• _Extracted records_:
┌────────

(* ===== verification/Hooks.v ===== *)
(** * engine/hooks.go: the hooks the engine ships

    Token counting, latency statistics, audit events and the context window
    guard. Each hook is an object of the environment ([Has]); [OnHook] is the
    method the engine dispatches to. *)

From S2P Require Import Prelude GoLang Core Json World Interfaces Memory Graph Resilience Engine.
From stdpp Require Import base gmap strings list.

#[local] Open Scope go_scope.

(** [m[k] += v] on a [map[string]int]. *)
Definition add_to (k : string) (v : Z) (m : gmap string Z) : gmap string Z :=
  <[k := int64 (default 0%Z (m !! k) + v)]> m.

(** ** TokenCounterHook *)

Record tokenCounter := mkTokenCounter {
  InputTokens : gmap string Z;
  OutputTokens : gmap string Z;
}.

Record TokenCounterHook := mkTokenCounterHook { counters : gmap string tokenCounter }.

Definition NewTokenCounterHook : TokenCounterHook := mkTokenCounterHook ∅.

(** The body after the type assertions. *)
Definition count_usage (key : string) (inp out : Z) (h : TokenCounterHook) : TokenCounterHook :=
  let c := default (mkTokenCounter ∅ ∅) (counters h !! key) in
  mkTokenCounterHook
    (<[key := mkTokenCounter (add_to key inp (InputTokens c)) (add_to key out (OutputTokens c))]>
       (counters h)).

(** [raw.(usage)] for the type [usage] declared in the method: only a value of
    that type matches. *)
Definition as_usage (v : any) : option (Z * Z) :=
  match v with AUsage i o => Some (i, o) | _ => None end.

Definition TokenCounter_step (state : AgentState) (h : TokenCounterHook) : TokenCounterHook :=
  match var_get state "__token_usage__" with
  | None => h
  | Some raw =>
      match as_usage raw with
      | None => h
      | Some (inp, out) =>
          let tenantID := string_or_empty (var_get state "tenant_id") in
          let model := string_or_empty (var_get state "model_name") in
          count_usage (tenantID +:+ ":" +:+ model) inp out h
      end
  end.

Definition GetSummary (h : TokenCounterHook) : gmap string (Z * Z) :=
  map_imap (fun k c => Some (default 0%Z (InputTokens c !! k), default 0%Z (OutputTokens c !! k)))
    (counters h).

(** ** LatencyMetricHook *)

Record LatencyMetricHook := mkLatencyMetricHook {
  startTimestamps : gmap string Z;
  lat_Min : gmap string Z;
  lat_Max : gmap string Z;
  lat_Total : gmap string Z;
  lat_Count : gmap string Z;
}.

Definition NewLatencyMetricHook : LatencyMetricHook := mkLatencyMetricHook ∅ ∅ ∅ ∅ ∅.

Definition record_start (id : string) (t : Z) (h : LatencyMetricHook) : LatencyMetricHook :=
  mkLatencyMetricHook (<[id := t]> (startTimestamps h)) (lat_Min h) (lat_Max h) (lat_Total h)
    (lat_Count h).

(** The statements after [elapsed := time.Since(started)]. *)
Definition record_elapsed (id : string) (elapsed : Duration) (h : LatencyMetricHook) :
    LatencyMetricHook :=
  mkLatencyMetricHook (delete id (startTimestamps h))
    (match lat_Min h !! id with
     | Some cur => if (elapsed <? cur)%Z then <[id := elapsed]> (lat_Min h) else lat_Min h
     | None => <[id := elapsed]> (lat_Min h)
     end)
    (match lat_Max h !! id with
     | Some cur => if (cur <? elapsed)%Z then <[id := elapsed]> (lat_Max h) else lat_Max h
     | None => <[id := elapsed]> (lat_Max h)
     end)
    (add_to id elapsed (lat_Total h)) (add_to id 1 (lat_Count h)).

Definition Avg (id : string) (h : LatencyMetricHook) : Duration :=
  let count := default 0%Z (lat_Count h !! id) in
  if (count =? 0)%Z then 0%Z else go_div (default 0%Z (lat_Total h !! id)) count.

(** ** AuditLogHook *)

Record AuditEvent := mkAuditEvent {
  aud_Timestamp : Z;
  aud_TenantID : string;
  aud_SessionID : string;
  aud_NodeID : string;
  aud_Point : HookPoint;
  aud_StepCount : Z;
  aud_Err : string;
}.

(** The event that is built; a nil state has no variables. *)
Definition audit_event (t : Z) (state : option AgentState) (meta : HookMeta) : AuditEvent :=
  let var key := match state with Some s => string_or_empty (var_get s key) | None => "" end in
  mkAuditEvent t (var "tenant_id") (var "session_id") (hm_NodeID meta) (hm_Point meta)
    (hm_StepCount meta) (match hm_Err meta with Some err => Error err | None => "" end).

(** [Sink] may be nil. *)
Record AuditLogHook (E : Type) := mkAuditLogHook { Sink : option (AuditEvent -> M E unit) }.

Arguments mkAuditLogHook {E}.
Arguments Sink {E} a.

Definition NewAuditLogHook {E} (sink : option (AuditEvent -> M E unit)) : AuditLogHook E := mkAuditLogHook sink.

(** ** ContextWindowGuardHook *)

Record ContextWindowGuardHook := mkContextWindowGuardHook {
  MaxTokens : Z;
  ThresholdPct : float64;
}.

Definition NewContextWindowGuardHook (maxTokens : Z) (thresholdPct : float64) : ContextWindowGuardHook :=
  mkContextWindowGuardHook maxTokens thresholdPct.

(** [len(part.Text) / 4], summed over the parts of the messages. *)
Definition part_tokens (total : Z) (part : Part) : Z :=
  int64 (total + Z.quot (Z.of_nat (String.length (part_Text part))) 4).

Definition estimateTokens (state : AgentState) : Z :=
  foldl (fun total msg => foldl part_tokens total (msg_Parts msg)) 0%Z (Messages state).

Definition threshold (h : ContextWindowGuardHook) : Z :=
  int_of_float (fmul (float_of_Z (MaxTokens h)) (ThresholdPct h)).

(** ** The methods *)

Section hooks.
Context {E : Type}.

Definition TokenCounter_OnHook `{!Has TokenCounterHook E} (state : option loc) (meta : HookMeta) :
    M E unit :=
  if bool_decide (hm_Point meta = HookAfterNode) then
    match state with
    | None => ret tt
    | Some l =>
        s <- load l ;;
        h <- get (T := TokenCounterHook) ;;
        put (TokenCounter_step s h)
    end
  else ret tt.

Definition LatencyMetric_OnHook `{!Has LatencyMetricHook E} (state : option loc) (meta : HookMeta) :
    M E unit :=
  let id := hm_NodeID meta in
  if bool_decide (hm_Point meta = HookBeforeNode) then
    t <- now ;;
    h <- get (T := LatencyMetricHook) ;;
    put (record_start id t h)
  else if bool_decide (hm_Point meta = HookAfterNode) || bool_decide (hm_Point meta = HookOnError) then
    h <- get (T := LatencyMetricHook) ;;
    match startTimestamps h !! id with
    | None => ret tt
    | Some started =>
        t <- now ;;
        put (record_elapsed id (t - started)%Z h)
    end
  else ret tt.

└────────

• _Task_:
Copy exactly, please, the span of lines that begins at the line with "Some started =>" and ends at the last line of the data, both included.

• _Answer for the task_:
    | Some started =>
        t <- now ;;
        put (record_elapsed id (t - started)%Z h)
    end
  else ret tt.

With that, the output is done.